Él tenía un contrato temporal, por lo que sería uno de los primeros que despidiesen. Si se quedaba sin trabajo, tendría que dejar sus estudios de ingeniería electrónica, reanudados recientemente, y regresar al pueblo.
Arturo y Ricardo le habían ofrecido su casa. Incluso Julia hizo otro tanto. Su piso tenía, además, la ventaja de estar situado cerca de la Escuela de Ingenieros. Y el inconveniente, como ella misma señaló, de que sus padres vivían con ella. O más bien lo contrario. “Y eso es un rollo” concluyó.

-o-

Un lluvioso sábado de noviembre Julia exclamó: “¡Esto pasa de castaño oscuro!

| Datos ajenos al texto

(** * QueryOrchestrator: routing, fan-out, ranking and formatting

    A shallow embedding of [services/QueryOrchestrator.ts] and of the
    parts of the ECMAScript library it relies on ([Array.prototype.filter],
    [sort], [slice], plain objects used as maps), followed by the
    properties of the orchestration layer. *)

From Stdlib Require Import List String Ascii Bool Arith NArith ZArith QArith.
From Stdlib Require Import Lia Lqa Qround Permutation Sorted DecimalString.
Import ListNotations.

Set Implicit Arguments.
Close Scope Q_scope.

(* ================================================================= *)
(** ** Completions: a call either returns a value or throws *)

Inductive Completion (A : Type) : Type :=
| Normal (v : A)
| Throw (e : string).

Arguments Normal {A} v.
Arguments Throw {A} e.

Definition bind {A B : Type} (c : Completion A) (k : A -> Completion B)
  : Completion B :=
  match c with
  | Normal v => k v
  | Throw e => Throw e
  end.

Notation "x <- c ;; k" := (bind c (fun x => k))
  (at level 61, c at next level, right associativity).

Definition isNormal {A : Type} (c : Completion A) : bool :=
  match c with Normal _ => true | Throw _ => false end.

(* ================================================================= *)
(** ** Data model ([datasources/interfaces/IDataSource.ts]) *)

(** [relevanceScore] is a JavaScript number; the data model takes it to be
    a real number, and on such values the sign of [b - a] is the sign of
    the exact difference, so scores are rationals here. *)
Record SearchResult : Type := {
  source : string;
  title : string;
  content : string;
  url : option string;
  relevanceScore : Q;
  metadata : option (list (string * string))
}.

(** [search] is asynchronous: its promise is fulfilled with the results or
    rejected, and [await] turns a rejection into a throw.  [isRelevantFor]
    is an ordinary call, which returns a boolean or throws. *)
Record IDataSource : Type := {
  name : string;
  search : string -> Completion (list SearchResult);
  isRelevantFor : string -> Completion bool
}.

Module SearchProgress.
Inductive Status : Type := searching | completed | error.

Record t : Type := {
  source : string;
  status : Status;
  resultCount : option nat
}.

Definition Status_eqb (a b : Status) : bool :=
  match a, b with
  | searching, searching | completed, completed | error, error => true
  | _, _ => false
  end.
End SearchProgress.

(* ================================================================= *)
(** ** The parts of the ECMAScript library the orchestrator uses *)

Module JS.

(** [Array.prototype.filter] with a predicate that may throw: the
    elements are visited in index order and the first throw aborts. *)
Fixpoint filter {A : Type} (p : A -> Completion bool) (l : list A)
  : Completion (list A) :=
  match l with
  | [] => Normal []
  | x :: rest =>
      b <- p x ;;
      kept <- filter p rest ;;
      Normal (if b then x :: kept else kept)
  end.

(** [Array.prototype.slice(0, end)] for an integer [end]: a negative
    [end] counts from the end of the array. *)
Definition slice0 {A : Type} (l : list A) (end_ : Z) : list A :=
  let len := Z.of_nat (List.length l) in
  let final := if (end_ <? 0)%Z then Z.max (len + end_) 0 else Z.min end_ len in
  firstn (Z.to_nat final) l.

(** [Array.prototype.sort(compareFn)]: a stable sort; [compareFn a b < 0]
    places [a] before [b].  [insert x l] puts [x], which preceded the
    elements of [l] in the input, in front of the first element that is
    not required to come strictly before it. *)
Section Sort.
Variable A : Type.
Variable compareFn : A -> A -> Q.

Definition negative (q : Q) : bool := negb (Qle_bool 0 q).

Fixpoint insert (x : A) (l : list A) : list A :=
  match l with
  | [] => [x]
  | y :: rest =>
      if negative (compareFn y x) then y :: insert x rest
      else x :: y :: rest
  end.

Fixpoint sort (l : list A) : list A :=
  match l with
  | [] => []
  | x :: rest => insert x (sort rest)
  end.
End Sort.

(** [String(n)] for a non-negative integer. *)
Definition toString (n : nat) : string :=
  NilEmpty.string_of_uint (Nat.to_uint n).

(** Template literals concatenate their pieces. *)
Definition template (pieces : list string) : string :=
  fold_right String.append EmptyString pieces.

Definition LF : string := String (ascii_of_nat 10) EmptyString.

(** *** Plain objects used as maps ([{} as Record<string, V>]) *)
Module Obj.

(** The own properties, in creation order. *)
Definition t (V : Type) : Type := list (string * V).

Definition empty {V : Type} : t V := [].

(** The properties every object literal inherits from
    [Object.prototype]; all of them hold functions, except
    [__proto__], whose getter yields [Object.prototype] itself. *)
Definition inherited : list string :=
  [ "constructor"; "__defineGetter__"; "__defineSetter__";
    "hasOwnProperty"; "__lookupGetter__"; "__lookupSetter__";
    "isPrototypeOf"; "propertyIsEnumerable"; "toString"; "valueOf";
    "__proto__"; "toLocaleString" ]%string.

Definition isInherited (k : string) : bool :=
  existsb (String.eqb k) inherited.

Fixpoint getOwn {V : Type} (o : t V) (k : string) : option V :=
  match o with
  | [] => None
  | (k', v) :: rest => if String.eqb k' k then Some v else getOwn rest k
  end.

(** What [o[k]] evaluates to. *)
Inductive Value (V : Type) : Type :=
| Own (v : V)
| FromPrototype
| Undefined.
Arguments Own {V} v.
Arguments FromPrototype {V}.
Arguments Undefined {V}.

Definition get {V : Type} (o : t V) (k : string) : Value V :=
  match getOwn o k with
  | Some v => Own v
  | None => if isInherited k then FromPrototype else Undefined
  end.

(** [o[k] = v]: an existing own property keeps its place, a new one
    is created last. *)
Fixpoint set {V : Type} (o : t V) (k : string) (v : V) : t V :=
  match o with
  | [] => [(k, v)]
  | (k', v') :: rest =>
      if String.eqb k' k then (k', v) :: rest
      else (k', v') :: set rest k v
  end.

(** Array indices: the canonical decimal strings of the integers
    below [2^32 - 1]. *)
Fixpoint digits (s : string) (acc : N) : option N :=
  match s with
  | EmptyString => Some acc
  | String c rest =>
      let d := N_of_ascii c in
      if ((48 <=? d) && (d <=? 57))%N
      then digits rest (10 * acc + (d - 48))%N
      else None
  end.

Definition arrayIndex (k : string) : option N :=
  match k with
  | EmptyString => None
  | String c rest =>
      if (Ascii.eqb c "0" && negb (String.eqb rest EmptyString))%bool
      then None
      else match digits k 0%N with
           | Some n => if (n <? 4294967295)%N then Some n else None
           | None => None
           end
  end.

Definition isArrayIndex (k : string) : bool :=
  match arrayIndex k with Some _ => true | None => false end.

Fixpoint insertIndex {V : Type} (n : N) (e : string * V)
  (l : list (N * (string * V))) : list (N * (string * V)) :=
  match l with
  | [] => [(n, e)]
  | (m, e') :: rest =>
      if (m <? n)%N then (m, e') :: insertIndex n e rest
      else (n, e) :: (m, e') :: rest
  end.

Fixpoint indexEntries {V : Type} (o : t V) : list (N * (string * V)) :=
  match o with
  | [] => []
  | (k, v) :: rest =>
      match arrayIndex k with
      | Some n => insertIndex n (k, v) (indexEntries rest)
      | None => indexEntries rest
      end
  end.

(** [Object.entries(o)]: array-index keys first, in ascending numeric
    order, then the other keys in creation order. *)
Definition entries {V : Type} (o : t V) : list (string * V) :=
  map snd (indexEntries o)
  ++ List.filter (fun e => negb (isArrayIndex (fst e))) o.

(** [Object.keys(o)]. *)
Definition keys {V : Type} (o : t V) : list string :=
  map fst (entries o).

End Obj.

End JS.

(* ================================================================= *)
(** ** [services/QueryOrchestrator.ts] *)

Module QueryOrchestrator.

(** *** Ranking and deduplication *)

(** [(a, b) => b.relevanceScore - a.relevanceScore] *)
Definition compareFn (a b : SearchResult) : Q :=
  relevanceScore b - relevanceScore a.

(** [`${result.title}-${result.source}`] *)
Definition key (result : SearchResult) : string :=
  JS.template [title result; "-"%string; source result].

(** [seen.has(key)] on a [Set<string>] *)
Definition has (seen : list string) (k : string) : bool :=
  existsb (String.eqb k) seen.

(** One turn of the [for (const result of sorted)] loop, on the pair of
    [unique] and [seen]. *)
Definition visit (st : list SearchResult * list string)
  (result : SearchResult) : list SearchResult * list string :=
  let (unique, seen) := st in
  if negb (has seen (key result))
  then (unique ++ [result], key result :: seen)
  else (unique, seen).

Definition rankResults (results : list SearchResult) (query : string)
  : list SearchResult :=
  let sorted := JS.sort compareFn results in
  fst (fold_left visit sorted ([], [])).

(** *** Formatting *)

Definition pushTypeError : string :=
  "TypeError: acc[result.source].push is not a function"%string.

(** One call of the reducer of [groupBySource].  An array, even an empty
    one, and what [Object.prototype] provides are truthy; only the arrays
    have a [push]. *)
Definition group (acc : JS.Obj.t (list SearchResult))
  (result : SearchResult) : Completion (JS.Obj.t (list SearchResult)) :=
  (* [if (!acc[result.source]) acc[result.source] = [];] *)
  let acc :=
    match JS.Obj.get acc (source result) with
    | JS.Obj.Undefined => JS.Obj.set acc (source result) []
    | _ => acc
    end in
  (* [acc[result.source].push(result); return acc;] *)
  match JS.Obj.get acc (source result) with
  | JS.Obj.Own items =>
      Normal (JS.Obj.set acc (source result) (items ++ [result]))
  | _ => Throw pushTypeError
  end.

Definition groupBySource (results : list SearchResult)
  : Completion (JS.Obj.t (list SearchResult)) :=
  fold_left (fun acc result => acc <- acc ;; group acc result)
    results (Normal JS.Obj.empty).

(** A string is truthy unless it is empty. *)
Definition truthy (s : string) : bool :=
  negb (String.eqb s EmptyString).

Definition formatItem (formatted : string) (item : SearchResult) : string :=
  let formatted :=
    (formatted ++ JS.template ["- **"; title item; "**"; JS.LF])%string in
  let formatted :=
    (formatted ++ JS.template ["  "; content item; JS.LF])%string in
  let formatted :=
    (* [if (item.url)]: an absent URL is [undefined], which is falsy *)
    match url item with
    | Some u =>
        if truthy u
        then (formatted ++ JS.template ["  "; u; JS.LF])%string
        else formatted
    | None => formatted
    end in
  (formatted ++ JS.LF)%string.

Definition formatGroup (formatted : string)
  (entry : string * list SearchResult) : string :=
  let (source, items) := entry in
  let formatted :=
    (formatted ++
     JS.template ["**"; source; "** (";
                  JS.toString (List.length items); " results):"; JS.LF])%string in
  fold_left formatItem items formatted.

Estamos amuermados”.
Como ninguno de sus amigos se hiciera eco de sus palabras, Julia los siguió pinchando: “Antes hablábamos. Ahora parece que estamos metidos en una pecera, desde donde miramos el mundo rumiando nuestras neuras”.
La chica cogió el bolso, que tenía colgado en el espaldar de la silla, e hizo amago de levantarse.
“¿Adónde vas con este aguacero?” preguntó Arturo. “Y sin paraguas” añadió Leonardo. “Me da igual mojarme” “Te comprendo” dijo Leonardo.
“Si quieres” sugirió Ricardo, “para divertirnos un poco, podemos hacer un balance de nuestras apasionantes vidas”.
“Lo que pasa es que no tenéis imaginación ni ganas de vivir” “Juro que me temía ese diagnóstico” declaró Arturo.
Antes de que la joven, cuyos ojos chispeaban, tuviese tiempo de replicar, Leonardo intervino: “Podemos hacer un ejercicio imaginativo y planear…no sé…un robo a un banco. No un asalto a mano armada, sino un golpe ejecutado con limpieza” “Un trabajo de profesionales hecho por aficionados” precisó Ricardo.
“¿Bromeáis?” preguntó Arturo. “¿Pues no ves que sí?” dijo Julia colgando de nuevo el bolso, “éstos no son capaces de desvalijar ni un kiosco”.
“Un kiosco por supuesto que no” convino Leonardo. “No nos desviemos del tema. Estamos hablando de resolver definitivamente nuestra situación económica” dijo Ricardo.
Y añadió: “Tengo los planos de la sucursal donde estuve trabajando hace dos años”.
“¿Va en serio?” preguntó Julia. “Son necesarias cuatro personas” explicó Ricardo. “¿No es así, Leonardo?”
“Así es, según el plan que apenas esbozamos” “Es verdad que el asunto quedó en el aire. Quizás ha llegado el momento de retomarlo y entrar en detalles” “¿Pero va en serio?” insistió Julia.